**EXERCISE DETAILS:** Below are records; work out how many of their lines contain the word "ascii" and reply with the number only.

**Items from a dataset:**

"""

(** What expressions leave as it is *)
Class aside := mkAside {
  a_traps : Z; a_outers : Z; a_breaks : list Z; a_continues : list Z; a_breaktargets : list Z; a_continuetargets : list Z;
  a_functions : list SQFunctionProto; a_parameters : list SQObject; a_defaultparams : list Z;
  a_lineinfos : list SQLineInfo; a_localvarinfos : list local_info; a_scope : SQScope
}.
Definition aside_of (c : SQCompiler) : aside :=
  let f := _fs c in
  mkAside (_traps f) (_outers f) (_unresolvedbreaks f) (_unresolvedcontinues f) (_breaktargets f) (_continuetargets f)
    (_functions f) (_parameters f) (_defaultparams f) (_lineinfos f) (_localvarinfos f) (_scope c).

Section shows.
Context (locals : list (list ascii)) {asd : aside}.
Definition base : Z := Z.of_nat (length locals).

Definition names (sm : gmap Z (list ascii)) (v : local_info) (x : list ascii) : Prop := ∃ a, v_name v = string_key a ∧ sm !! a = Some x ∧ is_outer v = false.

Record shows (c : SQCompiler) (w : view) : Prop := {
  sh_ts : stands (_token c) (_lex c) (w_ts w);
  sh_prev : _prevtoken (_lex c) = w_prev w;
  sh_strs : strs c = w_strs w;
  sh_interns : interns (_strtable c) (w_strs w);
  sh_strings : table_ok (_strtable c) (w_strs w) (_strings (_fs c));
  sh_lits : literals_are (_strtable c) (w_strs w) (w_lits w) (_literals (_fs c));
  sh_nlits : _nliterals (_fs c) = Z.of_nat (length (w_lits w));
  sh_consts : @models (heap_of (_strtable c)) (_consts c) ∅;
  sh_parents : _parents c = [];
  sh_outers : _outervalues (_fs c) = [];
  sh_vars : ∃ vs ts, _vlocals (_fs c) = vs ++ ts ∧ Forall2 (names (w_strs w)) vs locals ∧ Forall (λ v, v_name v = sq_null) ts ∧ length ts = w_temps w;
  sh_targets : _targetstack (_fs c) = w_targets w;
  sh_tstack : tstack base (w_targets w) (w_temps w);
  sh_code : _instructions (_fs c) = w_code w;
  sh_opt : _optimization (_fs c) = w_opt w;
  sh_get : donot_get (_es c) = false;
  sh_etype : etype (_es c) = w_etype w;
  sh_base : w_etype w ≠ BASE;
  sh_aside : aside_of c = asd
}.

Section operations.
Context {KT : KeywordTable} {FR : FloatReader} `{Allocator}.

Lemma runs_Lex c w t ws rest : shows c w → w_ts w = (t, ws) :: rest →
  runs Lex c (λ _ c', ∃ p, shows c' (set_ts rest p w) ∧ (rest ≠ [] → p = prev_behind (code_of t) ws)).
Proof using Type.
  intros [Ht] Ew. rewrite Ew in Ht. unfold runs, Lex. destruct (Lex_stands _ _ _ _ _ Ht) as (k & l & -> & Hk & Hp).
  exists (_prevtoken l). split; [by split|]. intros Hr. rewrite Hp by done. by destruct Ht as (_ & -> & _).
Qed.

(** *** Targets *)

Lemma tstack_snoc ts r k : tstack base (ts ++ [r]) k →
  (0 ≤ r < base ∧ tstack base ts k) ∨ ∃ k', k = S k' ∧ r = base + Z.of_nat k' ∧ tstack base ts k'.
Proof using Type.
  inversion 1 as [E|ts' k' r' Ht Hr E|ts' k' Ht E].
  - by apply app_cons_not_nil in E.
  - apply app_inj_tail in E as [-> ->]. by left.
  - apply app_inj_tail in E as [-> <-]. right. by exists k'.
Qed.
Lemma tstack_bound ts k r : tstack base ts k → r ∈ ts → 0 ≤ r < base + Z.of_nat k.
Proof using Type.
  intros Ht. assert (0 ≤ base) by (unfold base; lia). induction Ht as [|ts k r' Ht IH Hr|ts k Ht IH]; [by intros ?%elem_of_nil|..];
    rewrite elem_of_app, list_elem_of_singleton; (intros [Hin| ->]; [specialize (IH Hin)|]); lia.
Qed.

Lemma vars_size c w : shows c w → vsize (_vlocals (_fs c)) = base + Z.of_nat (w_temps w).
Proof using Type.
  intros Hs. destruct (sh_vars _ _ Hs) as (vs & ts & -> & Hv & _ & Hl). apply Forall2_length in Hv. unfold vsize, base. rewrite length_app. lia.
Qed.
Lemma is_local_base c w r : shows c w → 0 ≤ r → is_local (_vlocals (_fs c)) r = (r <? base).
Proof using Type.
  intros Hs Hr. destruct (sh_vars _ _ Hs) as (vs & ts & -> & Hv & Ht & Hl). unfold is_local, base. pose proof (Forall2_length _ _ _ Hv) as Hn.
  destruct (Z.ltb_spec r (Z.of_nat (length locals))) as [Hlt|Hge].
  - rewrite lookup_app_l by lia. destruct (lookup_lt_is_Some_2 vs (Z.to_nat r)) as [v Ev]; [lia|]. rewrite Ev.
    destruct (Forall2_lookup_l _ _ _ _ _ Hv Ev) as (x & _ & a & -> & _). done.
  - rewrite lookup_app_r by lia. destruct (ts !! _) as [v|] eqn:Ev; [|done]. rewrite Forall_lookup in Ht. by rewrite (Ht _ _ Ev).
Qed.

"""

**SOLUTION TO THE PROBLEM:** 2